▶ [Instructions to follow]:
Count the lines below that contain the word "bool" and give only the number.
--- Records shown Enclosed Below ---
(** The keys [(rule_action_priority(action), id)] and [id]. *)
Definition policy_lt (a b : Rule) : bool :=
  let pa := rule_action_priority a.(spec).(action) in
  let pb := rule_action_priority b.(spec).(action) in
  (pa <? pb) || ((pa =? pb) && (a.(rule_id) <? b.(rule_id))).
Definition id_lt (a b : Rule) : bool := a.(rule_id) <? b.(rule_id).

Definition is_deny (rule : Rule) : bool :=
  match rule.(spec).(action) with Drop | Reject => true | Accept => false end.

Section Matching.
Context `{IpNetLib}.

Definition outbound_network_selectors_match (rule : Rule) (connection : OutboundConnection)
    : bool :=
  let s := rule.(spec) in
  s.(enabled) && (s.(direction) ==? Outbound)
  && ((s.(protocol) ==? Any) || (s.(protocol) ==? connection.(conn_protocol)))
  && is_none_or (fun network => ipnet_contains network connection.(destination_address))
       s.(peer_network)
  && is_none_or (fun range =>
       is_some_and (fun port => (range.(port_start) <=? port) && (port <=? range.(port_end)))
         connection.(destination_port)) s.(port)
  && is_none_or (fun interface => interface ==? connection.(output_interface)) s.(interface).

Definition outbound_network_rule_matches (rule : Rule) (connection : OutboundConnection) : bool :=
  is_none rule.(spec).(application) && (rule.(spec).(action) ==? Accept)
  && outbound_network_selectors_match rule connection.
--- End of Enclosed Records shown ---
▶ [Solution to the problem]:
5